── TASK INPUT ──

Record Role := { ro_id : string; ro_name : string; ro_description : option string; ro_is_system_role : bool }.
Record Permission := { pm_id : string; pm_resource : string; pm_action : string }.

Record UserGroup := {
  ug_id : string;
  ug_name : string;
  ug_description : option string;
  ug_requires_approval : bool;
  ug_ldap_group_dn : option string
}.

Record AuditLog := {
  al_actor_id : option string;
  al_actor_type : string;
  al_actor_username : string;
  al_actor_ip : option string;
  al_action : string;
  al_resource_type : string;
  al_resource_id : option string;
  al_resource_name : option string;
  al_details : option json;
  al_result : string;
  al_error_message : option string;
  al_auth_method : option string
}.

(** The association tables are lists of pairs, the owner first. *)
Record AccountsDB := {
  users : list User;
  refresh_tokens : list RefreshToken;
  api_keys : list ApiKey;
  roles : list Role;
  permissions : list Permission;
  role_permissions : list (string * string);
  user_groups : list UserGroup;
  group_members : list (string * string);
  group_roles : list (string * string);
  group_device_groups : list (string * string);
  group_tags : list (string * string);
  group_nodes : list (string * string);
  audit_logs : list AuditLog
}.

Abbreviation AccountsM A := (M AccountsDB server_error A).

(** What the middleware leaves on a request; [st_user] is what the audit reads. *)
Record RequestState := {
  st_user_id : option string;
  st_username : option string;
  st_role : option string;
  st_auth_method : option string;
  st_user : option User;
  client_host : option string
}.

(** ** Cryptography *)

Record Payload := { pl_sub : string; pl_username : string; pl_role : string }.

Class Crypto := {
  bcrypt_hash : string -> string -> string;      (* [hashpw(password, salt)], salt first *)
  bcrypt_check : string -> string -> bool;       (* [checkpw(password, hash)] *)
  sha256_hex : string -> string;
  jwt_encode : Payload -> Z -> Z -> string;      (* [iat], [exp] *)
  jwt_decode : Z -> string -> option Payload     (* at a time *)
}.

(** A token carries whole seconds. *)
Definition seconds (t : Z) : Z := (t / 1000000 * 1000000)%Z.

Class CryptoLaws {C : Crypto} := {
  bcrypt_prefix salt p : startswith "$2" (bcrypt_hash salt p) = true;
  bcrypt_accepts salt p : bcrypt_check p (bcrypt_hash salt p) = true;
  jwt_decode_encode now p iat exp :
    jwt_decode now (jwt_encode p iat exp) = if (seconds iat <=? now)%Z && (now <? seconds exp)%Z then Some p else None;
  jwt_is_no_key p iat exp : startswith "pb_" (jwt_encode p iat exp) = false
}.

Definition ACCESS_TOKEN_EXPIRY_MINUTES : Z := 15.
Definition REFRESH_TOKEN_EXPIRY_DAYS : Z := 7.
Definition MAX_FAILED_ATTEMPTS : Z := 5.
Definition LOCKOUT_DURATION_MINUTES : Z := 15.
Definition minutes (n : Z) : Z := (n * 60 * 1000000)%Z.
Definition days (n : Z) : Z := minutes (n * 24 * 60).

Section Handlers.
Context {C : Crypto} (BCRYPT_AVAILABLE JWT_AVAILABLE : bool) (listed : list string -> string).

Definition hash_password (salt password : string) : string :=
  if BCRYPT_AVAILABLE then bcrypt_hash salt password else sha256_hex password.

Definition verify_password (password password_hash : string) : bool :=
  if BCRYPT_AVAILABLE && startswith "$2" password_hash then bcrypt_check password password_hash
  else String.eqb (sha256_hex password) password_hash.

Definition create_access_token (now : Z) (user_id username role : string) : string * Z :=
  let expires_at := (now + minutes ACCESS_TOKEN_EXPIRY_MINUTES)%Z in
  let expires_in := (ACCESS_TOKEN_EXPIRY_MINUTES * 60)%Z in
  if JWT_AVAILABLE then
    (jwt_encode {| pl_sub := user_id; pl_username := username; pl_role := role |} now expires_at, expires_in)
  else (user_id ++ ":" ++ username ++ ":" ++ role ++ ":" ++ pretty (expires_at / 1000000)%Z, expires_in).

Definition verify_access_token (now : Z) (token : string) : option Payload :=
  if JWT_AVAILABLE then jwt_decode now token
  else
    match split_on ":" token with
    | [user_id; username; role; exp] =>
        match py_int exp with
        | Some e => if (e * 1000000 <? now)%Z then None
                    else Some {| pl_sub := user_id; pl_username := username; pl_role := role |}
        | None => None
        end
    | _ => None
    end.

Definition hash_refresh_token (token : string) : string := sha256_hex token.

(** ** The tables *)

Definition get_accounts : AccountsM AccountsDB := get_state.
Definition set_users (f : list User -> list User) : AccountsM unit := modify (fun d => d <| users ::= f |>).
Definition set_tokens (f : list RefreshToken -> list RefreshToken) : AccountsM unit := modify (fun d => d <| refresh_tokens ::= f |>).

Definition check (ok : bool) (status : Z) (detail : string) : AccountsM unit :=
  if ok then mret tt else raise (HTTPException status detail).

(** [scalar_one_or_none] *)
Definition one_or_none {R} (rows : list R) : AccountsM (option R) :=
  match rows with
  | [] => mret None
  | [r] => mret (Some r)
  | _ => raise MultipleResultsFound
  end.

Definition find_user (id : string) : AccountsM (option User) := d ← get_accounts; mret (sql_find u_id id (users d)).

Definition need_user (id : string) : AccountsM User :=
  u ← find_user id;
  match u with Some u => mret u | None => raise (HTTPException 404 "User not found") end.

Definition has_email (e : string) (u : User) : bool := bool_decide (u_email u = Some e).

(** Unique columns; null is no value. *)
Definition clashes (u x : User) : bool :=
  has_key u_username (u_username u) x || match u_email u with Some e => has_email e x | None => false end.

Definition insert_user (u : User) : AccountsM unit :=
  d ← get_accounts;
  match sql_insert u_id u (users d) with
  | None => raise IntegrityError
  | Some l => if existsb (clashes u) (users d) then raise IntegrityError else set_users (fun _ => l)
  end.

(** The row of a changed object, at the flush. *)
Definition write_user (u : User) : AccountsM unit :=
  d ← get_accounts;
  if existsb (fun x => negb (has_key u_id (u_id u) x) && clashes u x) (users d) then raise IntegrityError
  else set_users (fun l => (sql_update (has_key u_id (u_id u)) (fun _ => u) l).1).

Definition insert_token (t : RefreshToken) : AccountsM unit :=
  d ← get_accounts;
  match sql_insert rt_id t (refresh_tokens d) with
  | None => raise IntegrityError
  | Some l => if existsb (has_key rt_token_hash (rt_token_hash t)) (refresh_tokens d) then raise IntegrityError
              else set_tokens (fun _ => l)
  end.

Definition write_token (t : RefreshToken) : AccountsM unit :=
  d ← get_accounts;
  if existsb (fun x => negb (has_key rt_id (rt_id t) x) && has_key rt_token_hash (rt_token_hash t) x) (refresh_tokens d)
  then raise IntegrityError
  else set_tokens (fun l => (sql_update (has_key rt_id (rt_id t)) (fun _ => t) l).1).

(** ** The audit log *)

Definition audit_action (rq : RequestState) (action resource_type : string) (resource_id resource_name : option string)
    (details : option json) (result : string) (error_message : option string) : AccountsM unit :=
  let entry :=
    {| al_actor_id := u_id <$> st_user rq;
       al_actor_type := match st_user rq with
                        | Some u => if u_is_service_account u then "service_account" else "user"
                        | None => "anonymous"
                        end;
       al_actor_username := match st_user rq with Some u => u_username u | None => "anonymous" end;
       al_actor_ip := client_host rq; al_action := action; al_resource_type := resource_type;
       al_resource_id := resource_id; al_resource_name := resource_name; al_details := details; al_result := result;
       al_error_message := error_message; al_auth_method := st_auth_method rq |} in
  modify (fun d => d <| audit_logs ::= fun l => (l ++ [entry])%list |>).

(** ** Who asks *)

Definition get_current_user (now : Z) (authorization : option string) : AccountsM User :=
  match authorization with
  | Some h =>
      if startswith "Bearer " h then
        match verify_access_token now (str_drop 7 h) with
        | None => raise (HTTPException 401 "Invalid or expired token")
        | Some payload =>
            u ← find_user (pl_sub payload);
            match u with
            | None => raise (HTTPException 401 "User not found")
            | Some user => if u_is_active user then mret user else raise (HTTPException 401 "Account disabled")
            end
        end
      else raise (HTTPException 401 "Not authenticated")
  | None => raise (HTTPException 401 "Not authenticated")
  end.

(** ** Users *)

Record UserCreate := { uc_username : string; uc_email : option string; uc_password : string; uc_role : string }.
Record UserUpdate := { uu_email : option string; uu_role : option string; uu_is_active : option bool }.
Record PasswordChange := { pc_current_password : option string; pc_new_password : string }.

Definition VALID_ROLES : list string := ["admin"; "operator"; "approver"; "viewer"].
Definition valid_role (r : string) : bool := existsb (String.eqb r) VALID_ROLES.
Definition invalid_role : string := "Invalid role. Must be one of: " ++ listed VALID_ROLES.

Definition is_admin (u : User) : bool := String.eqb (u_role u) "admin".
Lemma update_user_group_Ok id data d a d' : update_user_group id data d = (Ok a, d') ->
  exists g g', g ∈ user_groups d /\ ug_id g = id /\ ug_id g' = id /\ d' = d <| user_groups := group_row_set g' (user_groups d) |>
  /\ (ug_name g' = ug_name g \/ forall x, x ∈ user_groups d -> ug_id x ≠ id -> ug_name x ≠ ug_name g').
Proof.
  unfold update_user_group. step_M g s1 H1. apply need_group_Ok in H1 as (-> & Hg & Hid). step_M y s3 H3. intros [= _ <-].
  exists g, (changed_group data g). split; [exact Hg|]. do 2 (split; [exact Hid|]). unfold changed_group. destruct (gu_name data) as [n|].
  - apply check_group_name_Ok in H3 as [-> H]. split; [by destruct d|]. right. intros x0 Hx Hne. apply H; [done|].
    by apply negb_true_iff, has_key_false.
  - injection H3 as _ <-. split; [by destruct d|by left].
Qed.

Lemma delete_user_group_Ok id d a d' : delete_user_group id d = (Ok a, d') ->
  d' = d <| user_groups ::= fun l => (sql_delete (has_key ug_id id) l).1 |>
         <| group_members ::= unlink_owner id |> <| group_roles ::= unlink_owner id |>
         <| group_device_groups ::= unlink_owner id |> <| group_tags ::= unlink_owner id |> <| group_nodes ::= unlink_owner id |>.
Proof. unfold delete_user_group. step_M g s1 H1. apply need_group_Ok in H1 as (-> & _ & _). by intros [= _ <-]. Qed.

───

Quote the data above from the line containing "al_result : string;" to the line containing "Definition MAX_FAILED_ATTEMPTS : Z := 5.", inclusive, and stop.

» **COMPLETED EXERCISE**:
  al_result : string;
  al_error_message : option string;
  al_auth_method : option string
}.

(** The association tables are lists of pairs, the owner first. *)
Record AccountsDB := {
  users : list User;
  refresh_tokens : list RefreshToken;
  api_keys : list ApiKey;
  roles : list Role;
  permissions : list Permission;
  role_permissions : list (string * string);
  user_groups : list UserGroup;
  group_members : list (string * string);
  group_roles : list (string * string);
  group_device_groups : list (string * string);
  group_tags : list (string * string);
  group_nodes : list (string * string);
  audit_logs : list AuditLog
}.

Abbreviation AccountsM A := (M AccountsDB server_error A).

(** What the middleware leaves on a request; [st_user] is what the audit reads. *)
Record RequestState := {
  st_user_id : option string;
  st_username : option string;
  st_role : option string;
  st_auth_method : option string;
  st_user : option User;
  client_host : option string
}.

(** ** Cryptography *)

Record Payload := { pl_sub : string; pl_username : string; pl_role : string }.

Class Crypto := {
  bcrypt_hash : string -> string -> string;      (* [hashpw(password, salt)], salt first *)
  bcrypt_check : string -> string -> bool;       (* [checkpw(password, hash)] *)
  sha256_hex : string -> string;
  jwt_encode : Payload -> Z -> Z -> string;      (* [iat], [exp] *)
  jwt_decode : Z -> string -> option Payload     (* at a time *)
}.

(** A token carries whole seconds. *)
Definition seconds (t : Z) : Z := (t / 1000000 * 1000000)%Z.

Class CryptoLaws {C : Crypto} := {
  bcrypt_prefix salt p : startswith "$2" (bcrypt_hash salt p) = true;
  bcrypt_accepts salt p : bcrypt_check p (bcrypt_hash salt p) = true;
  jwt_decode_encode now p iat exp :
    jwt_decode now (jwt_encode p iat exp) = if (seconds iat <=? now)%Z && (now <? seconds exp)%Z then Some p else None;
  jwt_is_no_key p iat exp : startswith "pb_" (jwt_encode p iat exp) = false
}.

Definition ACCESS_TOKEN_EXPIRY_MINUTES : Z := 15.
Definition REFRESH_TOKEN_EXPIRY_DAYS : Z := 7.
Definition MAX_FAILED_ATTEMPTS : Z := 5.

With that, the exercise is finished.